* Work item
After locating the line that contains "(** [serialize] gives" in the records below, write out exactly that line and each line after it through the one that contains "(* ===== verification/TlsStream.v ===== *)", and nothing else.

* Material for this task
Segment Open

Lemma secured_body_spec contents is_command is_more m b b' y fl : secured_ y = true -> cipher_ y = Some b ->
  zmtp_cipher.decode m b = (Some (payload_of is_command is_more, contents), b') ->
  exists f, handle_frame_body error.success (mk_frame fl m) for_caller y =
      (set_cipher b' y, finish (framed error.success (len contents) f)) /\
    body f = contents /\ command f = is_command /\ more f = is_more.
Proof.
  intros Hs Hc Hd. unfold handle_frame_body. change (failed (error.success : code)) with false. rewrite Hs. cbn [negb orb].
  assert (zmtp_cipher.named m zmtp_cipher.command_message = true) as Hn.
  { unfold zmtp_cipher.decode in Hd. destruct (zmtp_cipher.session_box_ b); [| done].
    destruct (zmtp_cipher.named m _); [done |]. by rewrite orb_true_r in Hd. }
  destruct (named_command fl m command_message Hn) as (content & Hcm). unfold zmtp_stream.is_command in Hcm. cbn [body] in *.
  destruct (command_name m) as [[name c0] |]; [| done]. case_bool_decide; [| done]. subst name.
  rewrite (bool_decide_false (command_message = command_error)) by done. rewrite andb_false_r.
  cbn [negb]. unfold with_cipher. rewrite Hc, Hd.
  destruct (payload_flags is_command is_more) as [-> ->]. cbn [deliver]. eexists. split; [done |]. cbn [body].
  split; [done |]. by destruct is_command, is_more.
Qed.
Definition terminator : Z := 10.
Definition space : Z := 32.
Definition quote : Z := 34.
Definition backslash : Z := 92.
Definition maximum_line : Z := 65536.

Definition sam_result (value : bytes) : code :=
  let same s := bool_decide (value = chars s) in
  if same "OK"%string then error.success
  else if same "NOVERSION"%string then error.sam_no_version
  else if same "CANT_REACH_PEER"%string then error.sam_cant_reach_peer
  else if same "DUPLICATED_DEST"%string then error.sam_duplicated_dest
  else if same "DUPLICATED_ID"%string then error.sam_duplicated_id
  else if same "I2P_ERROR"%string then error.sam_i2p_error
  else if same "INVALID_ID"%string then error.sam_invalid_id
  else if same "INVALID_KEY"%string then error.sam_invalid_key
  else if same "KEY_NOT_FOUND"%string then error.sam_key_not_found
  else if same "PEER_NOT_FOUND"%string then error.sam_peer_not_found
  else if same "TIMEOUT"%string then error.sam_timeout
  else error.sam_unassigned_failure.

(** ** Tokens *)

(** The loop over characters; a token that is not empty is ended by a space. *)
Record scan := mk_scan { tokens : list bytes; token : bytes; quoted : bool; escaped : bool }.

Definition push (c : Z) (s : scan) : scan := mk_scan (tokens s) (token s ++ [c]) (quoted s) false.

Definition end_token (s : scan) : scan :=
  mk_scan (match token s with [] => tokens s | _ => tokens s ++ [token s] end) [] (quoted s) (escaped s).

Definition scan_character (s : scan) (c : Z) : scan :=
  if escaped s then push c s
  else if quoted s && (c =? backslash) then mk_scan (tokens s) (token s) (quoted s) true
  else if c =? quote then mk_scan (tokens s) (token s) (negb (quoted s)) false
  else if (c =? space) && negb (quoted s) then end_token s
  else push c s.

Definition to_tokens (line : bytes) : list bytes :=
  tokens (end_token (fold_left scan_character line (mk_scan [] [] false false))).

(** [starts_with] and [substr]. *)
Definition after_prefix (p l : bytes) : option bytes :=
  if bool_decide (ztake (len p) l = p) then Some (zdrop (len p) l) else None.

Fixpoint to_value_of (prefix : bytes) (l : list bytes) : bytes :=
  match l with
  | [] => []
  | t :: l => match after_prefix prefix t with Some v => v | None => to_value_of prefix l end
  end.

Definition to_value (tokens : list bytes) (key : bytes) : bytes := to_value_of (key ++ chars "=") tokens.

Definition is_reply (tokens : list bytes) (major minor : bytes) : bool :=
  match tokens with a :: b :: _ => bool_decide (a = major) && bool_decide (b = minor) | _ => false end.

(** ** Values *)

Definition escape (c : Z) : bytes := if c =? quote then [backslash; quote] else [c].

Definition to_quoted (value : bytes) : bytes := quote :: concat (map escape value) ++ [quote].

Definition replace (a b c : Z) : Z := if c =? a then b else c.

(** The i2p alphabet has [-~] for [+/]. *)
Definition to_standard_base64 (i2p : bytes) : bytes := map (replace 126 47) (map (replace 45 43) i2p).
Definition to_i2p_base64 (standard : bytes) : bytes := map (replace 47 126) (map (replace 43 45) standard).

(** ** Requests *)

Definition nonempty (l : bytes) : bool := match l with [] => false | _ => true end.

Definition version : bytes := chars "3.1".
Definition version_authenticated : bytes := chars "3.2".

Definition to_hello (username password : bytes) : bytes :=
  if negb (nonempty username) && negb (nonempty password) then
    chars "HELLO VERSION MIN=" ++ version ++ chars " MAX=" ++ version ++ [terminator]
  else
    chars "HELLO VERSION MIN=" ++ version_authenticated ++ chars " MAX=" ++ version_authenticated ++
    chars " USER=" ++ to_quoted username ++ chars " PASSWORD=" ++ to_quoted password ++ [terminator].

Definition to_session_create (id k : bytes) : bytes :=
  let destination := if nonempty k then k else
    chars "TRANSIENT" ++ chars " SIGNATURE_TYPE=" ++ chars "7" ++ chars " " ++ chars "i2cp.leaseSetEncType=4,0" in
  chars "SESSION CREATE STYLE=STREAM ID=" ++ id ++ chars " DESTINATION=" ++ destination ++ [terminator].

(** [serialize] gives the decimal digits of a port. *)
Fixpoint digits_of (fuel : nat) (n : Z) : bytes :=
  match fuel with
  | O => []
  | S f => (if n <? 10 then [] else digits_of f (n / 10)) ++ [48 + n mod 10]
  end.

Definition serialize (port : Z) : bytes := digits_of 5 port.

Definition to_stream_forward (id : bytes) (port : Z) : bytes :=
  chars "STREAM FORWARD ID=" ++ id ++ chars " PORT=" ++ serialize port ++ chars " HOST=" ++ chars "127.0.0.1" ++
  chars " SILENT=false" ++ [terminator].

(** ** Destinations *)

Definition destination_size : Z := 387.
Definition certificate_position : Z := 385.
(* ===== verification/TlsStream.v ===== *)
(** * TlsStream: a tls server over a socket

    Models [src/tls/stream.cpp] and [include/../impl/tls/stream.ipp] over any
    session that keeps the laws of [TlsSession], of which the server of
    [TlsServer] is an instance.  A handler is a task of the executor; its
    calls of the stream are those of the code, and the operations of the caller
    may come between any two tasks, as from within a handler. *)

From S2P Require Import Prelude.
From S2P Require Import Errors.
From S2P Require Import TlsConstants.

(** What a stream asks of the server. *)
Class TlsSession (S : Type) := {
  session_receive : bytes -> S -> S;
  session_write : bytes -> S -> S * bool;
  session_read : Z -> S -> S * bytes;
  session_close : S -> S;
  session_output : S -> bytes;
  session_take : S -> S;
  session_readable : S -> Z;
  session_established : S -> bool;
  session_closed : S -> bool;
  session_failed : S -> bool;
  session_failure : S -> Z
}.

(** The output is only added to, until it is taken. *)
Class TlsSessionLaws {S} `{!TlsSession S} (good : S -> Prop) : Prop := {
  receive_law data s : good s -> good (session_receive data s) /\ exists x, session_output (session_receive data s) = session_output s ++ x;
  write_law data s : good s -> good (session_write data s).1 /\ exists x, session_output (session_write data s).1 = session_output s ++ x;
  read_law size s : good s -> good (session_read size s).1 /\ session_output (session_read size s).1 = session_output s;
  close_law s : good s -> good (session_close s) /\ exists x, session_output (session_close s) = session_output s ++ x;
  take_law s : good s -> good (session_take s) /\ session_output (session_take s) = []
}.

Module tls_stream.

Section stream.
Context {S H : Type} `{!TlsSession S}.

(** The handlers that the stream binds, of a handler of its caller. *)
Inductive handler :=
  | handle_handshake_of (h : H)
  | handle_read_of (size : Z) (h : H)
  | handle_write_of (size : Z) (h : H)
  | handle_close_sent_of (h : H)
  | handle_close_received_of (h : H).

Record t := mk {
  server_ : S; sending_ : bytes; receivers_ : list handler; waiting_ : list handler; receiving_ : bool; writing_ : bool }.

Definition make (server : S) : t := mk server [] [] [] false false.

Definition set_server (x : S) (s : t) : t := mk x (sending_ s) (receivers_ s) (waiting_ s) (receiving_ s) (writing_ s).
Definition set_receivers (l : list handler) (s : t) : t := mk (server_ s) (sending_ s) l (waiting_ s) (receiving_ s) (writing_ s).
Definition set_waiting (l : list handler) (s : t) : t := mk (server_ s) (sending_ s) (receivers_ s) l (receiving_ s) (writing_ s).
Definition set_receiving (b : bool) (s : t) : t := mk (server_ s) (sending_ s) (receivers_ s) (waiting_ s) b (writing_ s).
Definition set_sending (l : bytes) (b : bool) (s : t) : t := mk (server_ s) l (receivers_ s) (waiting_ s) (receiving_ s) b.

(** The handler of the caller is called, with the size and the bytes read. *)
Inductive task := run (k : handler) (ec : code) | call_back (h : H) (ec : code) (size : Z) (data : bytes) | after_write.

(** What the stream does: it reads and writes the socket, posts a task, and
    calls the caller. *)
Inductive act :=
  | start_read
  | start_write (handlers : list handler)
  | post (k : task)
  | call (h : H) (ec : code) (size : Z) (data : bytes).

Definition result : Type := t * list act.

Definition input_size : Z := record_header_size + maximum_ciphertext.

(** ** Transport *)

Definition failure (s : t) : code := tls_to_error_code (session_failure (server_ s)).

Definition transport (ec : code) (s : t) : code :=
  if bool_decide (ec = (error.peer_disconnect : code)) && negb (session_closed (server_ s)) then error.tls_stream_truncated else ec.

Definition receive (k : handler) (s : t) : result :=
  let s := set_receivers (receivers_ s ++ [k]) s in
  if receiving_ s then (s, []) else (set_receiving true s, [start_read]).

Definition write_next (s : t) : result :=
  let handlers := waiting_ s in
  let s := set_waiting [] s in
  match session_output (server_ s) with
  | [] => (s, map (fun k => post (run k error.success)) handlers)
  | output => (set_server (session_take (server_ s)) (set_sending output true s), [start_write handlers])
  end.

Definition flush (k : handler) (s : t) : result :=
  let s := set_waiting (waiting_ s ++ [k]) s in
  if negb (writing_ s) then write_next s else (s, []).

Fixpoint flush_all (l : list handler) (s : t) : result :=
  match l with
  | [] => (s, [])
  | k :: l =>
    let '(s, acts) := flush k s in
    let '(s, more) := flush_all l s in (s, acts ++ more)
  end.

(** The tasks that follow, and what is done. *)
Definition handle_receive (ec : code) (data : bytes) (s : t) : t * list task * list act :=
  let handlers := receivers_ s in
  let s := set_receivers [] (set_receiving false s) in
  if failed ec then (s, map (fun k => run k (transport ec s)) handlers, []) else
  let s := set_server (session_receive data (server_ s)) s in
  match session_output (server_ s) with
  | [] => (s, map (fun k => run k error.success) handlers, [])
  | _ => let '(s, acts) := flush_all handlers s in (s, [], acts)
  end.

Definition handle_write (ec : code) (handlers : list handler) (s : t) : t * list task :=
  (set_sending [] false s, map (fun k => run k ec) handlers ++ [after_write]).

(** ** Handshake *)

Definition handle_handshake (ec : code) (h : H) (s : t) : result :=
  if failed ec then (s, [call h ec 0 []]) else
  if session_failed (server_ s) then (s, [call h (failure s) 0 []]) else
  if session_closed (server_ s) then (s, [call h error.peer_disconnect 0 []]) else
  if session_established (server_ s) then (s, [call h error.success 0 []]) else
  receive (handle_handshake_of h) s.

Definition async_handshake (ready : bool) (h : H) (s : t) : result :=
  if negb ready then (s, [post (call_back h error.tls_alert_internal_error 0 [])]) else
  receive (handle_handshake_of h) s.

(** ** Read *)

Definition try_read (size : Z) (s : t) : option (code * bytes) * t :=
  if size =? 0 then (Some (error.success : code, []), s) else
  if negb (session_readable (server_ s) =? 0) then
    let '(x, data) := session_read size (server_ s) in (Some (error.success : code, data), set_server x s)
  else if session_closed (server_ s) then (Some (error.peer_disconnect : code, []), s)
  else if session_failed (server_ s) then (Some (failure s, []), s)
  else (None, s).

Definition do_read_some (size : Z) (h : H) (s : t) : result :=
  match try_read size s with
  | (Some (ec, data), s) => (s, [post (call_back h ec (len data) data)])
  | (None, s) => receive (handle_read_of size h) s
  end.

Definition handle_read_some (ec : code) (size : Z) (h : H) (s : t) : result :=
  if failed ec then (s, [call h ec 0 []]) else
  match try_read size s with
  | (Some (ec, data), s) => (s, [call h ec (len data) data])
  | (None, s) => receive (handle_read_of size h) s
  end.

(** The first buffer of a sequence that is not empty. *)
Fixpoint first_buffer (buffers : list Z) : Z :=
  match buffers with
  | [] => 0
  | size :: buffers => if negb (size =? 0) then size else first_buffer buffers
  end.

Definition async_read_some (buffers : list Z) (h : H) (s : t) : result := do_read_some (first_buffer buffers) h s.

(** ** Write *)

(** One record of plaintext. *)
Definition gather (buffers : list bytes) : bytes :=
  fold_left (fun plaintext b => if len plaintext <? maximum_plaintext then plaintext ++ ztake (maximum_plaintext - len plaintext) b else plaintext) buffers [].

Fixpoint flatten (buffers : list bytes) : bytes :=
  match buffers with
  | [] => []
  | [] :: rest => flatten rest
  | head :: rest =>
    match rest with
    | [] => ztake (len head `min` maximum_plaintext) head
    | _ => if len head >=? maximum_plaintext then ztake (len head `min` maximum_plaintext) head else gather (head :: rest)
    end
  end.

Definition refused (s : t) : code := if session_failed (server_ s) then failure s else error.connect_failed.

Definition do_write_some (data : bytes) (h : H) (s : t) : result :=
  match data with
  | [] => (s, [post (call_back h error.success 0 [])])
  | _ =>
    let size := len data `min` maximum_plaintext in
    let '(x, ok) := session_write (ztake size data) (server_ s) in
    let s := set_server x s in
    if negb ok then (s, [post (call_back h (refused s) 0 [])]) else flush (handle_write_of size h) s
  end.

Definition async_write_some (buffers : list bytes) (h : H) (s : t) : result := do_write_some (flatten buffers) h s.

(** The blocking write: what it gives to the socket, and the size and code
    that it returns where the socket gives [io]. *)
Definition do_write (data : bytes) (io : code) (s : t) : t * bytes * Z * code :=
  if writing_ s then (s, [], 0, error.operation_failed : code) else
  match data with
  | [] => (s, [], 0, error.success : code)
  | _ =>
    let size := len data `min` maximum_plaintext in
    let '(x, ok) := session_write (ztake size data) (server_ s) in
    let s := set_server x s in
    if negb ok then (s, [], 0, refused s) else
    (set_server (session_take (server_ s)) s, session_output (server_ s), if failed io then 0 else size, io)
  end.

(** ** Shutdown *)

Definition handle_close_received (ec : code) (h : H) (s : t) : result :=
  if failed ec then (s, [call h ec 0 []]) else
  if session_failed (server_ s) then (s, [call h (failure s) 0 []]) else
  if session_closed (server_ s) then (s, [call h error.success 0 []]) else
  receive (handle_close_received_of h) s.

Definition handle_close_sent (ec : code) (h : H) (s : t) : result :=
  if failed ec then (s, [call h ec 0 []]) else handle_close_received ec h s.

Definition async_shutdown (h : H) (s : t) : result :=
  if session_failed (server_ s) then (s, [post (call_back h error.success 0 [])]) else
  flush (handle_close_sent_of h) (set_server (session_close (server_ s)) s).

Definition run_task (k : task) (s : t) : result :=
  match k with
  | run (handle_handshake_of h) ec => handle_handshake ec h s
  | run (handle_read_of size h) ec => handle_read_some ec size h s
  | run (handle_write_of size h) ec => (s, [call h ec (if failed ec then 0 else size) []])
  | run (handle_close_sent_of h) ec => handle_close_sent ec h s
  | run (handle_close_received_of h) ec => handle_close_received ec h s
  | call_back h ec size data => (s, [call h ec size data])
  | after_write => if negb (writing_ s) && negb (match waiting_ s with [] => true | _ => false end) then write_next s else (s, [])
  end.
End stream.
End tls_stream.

Segment Closed

* Task result
(** [serialize] gives the decimal digits of a port. *)
Fixpoint digits_of (fuel : nat) (n : Z) : bytes :=
  match fuel with
  | O => []
  | S f => (if n <? 10 then [] else digits_of f (n / 10)) ++ [48 + n mod 10]
  end.

Definition serialize (port : Z) : bytes := digits_of 5 port.

Definition to_stream_forward (id : bytes) (port : Z) : bytes :=
  chars "STREAM FORWARD ID=" ++ id ++ chars " PORT=" ++ serialize port ++ chars " HOST=" ++ chars "127.0.0.1" ++
  chars " SILENT=false" ++ [terminator].

(** ** Destinations *)

Definition destination_size : Z := 387.
Definition certificate_position : Z := 385.
(* ===== verification/TlsStream.v ===== *)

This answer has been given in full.